Stored data entries

┏━━

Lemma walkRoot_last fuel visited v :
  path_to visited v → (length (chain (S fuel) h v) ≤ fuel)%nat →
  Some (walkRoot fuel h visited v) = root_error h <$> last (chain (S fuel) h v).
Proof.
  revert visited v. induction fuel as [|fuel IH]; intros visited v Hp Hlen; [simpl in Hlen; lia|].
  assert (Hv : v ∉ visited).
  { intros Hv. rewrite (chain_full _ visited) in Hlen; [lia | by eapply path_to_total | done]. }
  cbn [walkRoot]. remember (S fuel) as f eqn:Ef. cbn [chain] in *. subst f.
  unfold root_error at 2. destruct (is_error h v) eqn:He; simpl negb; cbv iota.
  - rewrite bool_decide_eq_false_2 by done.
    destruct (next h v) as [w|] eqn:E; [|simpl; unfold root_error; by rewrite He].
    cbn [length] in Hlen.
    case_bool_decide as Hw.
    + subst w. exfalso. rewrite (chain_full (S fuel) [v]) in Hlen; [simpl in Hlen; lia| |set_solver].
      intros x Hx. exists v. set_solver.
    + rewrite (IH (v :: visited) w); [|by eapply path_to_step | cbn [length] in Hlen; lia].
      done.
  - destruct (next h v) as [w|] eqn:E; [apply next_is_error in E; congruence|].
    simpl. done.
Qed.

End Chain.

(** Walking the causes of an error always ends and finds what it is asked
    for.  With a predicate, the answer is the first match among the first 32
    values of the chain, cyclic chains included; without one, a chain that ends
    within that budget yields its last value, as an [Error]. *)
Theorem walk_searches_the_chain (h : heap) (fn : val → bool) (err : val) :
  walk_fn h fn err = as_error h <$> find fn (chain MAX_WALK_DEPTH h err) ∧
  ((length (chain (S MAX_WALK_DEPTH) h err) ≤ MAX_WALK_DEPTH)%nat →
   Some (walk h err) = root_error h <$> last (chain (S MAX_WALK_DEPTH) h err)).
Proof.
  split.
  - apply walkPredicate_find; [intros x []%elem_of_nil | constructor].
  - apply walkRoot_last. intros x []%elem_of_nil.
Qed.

┗━━
┏━━

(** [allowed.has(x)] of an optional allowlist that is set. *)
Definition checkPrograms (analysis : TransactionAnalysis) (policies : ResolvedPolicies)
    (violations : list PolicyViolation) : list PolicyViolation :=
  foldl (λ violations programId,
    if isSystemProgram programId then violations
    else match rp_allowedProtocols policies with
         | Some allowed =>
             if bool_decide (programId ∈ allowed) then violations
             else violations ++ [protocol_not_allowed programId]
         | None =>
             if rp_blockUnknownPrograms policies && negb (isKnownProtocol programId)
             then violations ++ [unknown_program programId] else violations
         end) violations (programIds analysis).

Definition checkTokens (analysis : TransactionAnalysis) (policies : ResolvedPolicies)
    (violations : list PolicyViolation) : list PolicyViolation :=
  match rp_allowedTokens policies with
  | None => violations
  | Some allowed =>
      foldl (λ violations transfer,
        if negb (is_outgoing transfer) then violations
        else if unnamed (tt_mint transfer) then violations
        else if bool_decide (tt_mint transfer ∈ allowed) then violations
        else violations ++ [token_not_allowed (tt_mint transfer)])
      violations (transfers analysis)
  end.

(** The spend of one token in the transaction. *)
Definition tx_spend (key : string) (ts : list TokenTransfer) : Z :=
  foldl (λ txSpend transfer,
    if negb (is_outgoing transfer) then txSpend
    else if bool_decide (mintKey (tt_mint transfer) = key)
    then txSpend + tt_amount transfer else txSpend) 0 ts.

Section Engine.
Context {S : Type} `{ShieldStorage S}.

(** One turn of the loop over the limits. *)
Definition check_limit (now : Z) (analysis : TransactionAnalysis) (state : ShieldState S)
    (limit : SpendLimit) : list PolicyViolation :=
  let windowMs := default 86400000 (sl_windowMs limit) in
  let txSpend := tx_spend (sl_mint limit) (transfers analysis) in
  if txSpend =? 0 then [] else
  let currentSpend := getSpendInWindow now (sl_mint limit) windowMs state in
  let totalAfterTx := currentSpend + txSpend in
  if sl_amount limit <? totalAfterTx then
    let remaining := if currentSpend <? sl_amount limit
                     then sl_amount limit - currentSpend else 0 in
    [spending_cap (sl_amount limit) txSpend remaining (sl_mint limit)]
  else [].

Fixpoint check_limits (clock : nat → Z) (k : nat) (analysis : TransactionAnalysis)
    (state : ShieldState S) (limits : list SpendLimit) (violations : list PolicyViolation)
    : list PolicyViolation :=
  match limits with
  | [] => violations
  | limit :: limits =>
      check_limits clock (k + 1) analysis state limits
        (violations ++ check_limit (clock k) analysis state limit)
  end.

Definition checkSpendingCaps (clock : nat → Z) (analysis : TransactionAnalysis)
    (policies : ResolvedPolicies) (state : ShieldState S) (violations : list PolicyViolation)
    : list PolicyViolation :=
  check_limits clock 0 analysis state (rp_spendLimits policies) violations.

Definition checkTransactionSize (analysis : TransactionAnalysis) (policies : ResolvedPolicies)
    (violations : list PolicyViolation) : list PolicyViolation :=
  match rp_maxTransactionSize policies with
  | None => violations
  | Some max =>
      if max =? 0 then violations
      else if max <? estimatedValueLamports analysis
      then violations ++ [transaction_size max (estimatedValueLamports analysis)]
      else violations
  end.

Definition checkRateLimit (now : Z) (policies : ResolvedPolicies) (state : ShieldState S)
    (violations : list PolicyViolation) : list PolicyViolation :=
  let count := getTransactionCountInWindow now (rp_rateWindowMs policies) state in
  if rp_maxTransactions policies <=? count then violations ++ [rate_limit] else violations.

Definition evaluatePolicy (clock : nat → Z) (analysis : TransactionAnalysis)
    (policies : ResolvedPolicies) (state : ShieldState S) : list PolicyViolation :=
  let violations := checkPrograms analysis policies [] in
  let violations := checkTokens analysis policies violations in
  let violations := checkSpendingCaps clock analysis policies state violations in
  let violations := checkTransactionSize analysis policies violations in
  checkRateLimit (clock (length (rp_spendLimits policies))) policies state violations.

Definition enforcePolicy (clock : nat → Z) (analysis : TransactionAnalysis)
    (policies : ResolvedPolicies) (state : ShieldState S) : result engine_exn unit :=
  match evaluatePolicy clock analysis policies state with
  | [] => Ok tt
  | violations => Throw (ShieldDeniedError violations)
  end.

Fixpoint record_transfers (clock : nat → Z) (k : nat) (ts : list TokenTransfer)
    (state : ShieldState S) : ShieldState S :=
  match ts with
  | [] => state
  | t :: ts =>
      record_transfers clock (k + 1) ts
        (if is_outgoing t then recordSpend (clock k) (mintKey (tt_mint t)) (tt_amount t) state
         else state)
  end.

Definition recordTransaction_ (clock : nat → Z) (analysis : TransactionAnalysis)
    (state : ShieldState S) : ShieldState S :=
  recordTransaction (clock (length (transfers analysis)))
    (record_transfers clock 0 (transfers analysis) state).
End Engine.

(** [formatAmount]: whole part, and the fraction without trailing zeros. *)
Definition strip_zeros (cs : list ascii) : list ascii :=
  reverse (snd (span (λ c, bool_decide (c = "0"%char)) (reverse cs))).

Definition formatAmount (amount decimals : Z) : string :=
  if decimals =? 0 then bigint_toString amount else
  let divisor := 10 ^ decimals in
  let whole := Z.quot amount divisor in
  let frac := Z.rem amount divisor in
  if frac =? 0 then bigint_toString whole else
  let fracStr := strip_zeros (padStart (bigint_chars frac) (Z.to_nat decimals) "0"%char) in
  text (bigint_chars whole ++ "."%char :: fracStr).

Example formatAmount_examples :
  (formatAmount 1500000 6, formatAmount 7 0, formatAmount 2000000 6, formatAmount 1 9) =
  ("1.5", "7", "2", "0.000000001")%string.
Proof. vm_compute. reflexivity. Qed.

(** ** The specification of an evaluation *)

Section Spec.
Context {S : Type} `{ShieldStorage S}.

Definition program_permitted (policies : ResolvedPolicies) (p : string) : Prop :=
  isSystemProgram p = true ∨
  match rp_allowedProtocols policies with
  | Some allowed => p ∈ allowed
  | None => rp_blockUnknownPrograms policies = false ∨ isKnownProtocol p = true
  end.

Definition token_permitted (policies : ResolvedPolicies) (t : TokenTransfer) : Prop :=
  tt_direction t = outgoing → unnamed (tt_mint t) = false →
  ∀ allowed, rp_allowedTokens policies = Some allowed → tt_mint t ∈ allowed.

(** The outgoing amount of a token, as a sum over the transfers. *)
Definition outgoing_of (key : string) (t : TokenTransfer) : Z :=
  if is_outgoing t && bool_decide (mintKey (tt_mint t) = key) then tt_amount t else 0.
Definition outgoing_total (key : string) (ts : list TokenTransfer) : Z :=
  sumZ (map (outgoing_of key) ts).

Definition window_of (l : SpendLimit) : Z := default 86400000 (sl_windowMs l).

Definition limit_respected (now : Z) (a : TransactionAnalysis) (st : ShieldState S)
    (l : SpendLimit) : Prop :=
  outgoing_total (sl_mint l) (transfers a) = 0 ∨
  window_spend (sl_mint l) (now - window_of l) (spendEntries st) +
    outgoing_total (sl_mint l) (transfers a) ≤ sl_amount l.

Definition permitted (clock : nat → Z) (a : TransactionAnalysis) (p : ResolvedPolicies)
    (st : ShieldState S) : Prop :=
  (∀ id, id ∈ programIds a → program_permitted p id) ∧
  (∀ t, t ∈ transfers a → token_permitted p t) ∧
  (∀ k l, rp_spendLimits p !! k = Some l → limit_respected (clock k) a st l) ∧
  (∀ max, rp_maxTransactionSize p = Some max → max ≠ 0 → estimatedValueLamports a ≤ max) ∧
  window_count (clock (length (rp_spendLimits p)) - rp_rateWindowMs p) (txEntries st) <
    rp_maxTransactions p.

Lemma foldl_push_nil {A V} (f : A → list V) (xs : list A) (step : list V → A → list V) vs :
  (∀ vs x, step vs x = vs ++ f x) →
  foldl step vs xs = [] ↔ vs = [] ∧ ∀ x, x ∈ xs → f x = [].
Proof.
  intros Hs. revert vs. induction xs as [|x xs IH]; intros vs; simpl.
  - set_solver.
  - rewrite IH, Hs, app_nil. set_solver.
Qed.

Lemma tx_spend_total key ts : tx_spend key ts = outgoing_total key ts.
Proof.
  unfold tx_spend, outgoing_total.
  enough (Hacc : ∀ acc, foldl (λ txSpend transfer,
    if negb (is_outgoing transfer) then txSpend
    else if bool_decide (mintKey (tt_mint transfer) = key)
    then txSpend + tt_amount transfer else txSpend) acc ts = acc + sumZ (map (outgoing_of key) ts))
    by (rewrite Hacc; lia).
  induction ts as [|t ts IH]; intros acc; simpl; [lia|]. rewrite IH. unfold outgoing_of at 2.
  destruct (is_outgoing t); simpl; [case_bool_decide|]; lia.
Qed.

┗━━

- **ASSIGNED TASK**
Return exactly, and only, the lines above starting at the line that contains "else if unnamed" and ending at the line that contains "(** The spend".

- **SOLUTION BELOW**
        else if unnamed (tt_mint transfer) then violations
        else if bool_decide (tt_mint transfer ∈ allowed) then violations
        else violations ++ [token_not_allowed (tt_mint transfer)])
      violations (transfers analysis)
  end.

(** The spend of one token in the transaction. *)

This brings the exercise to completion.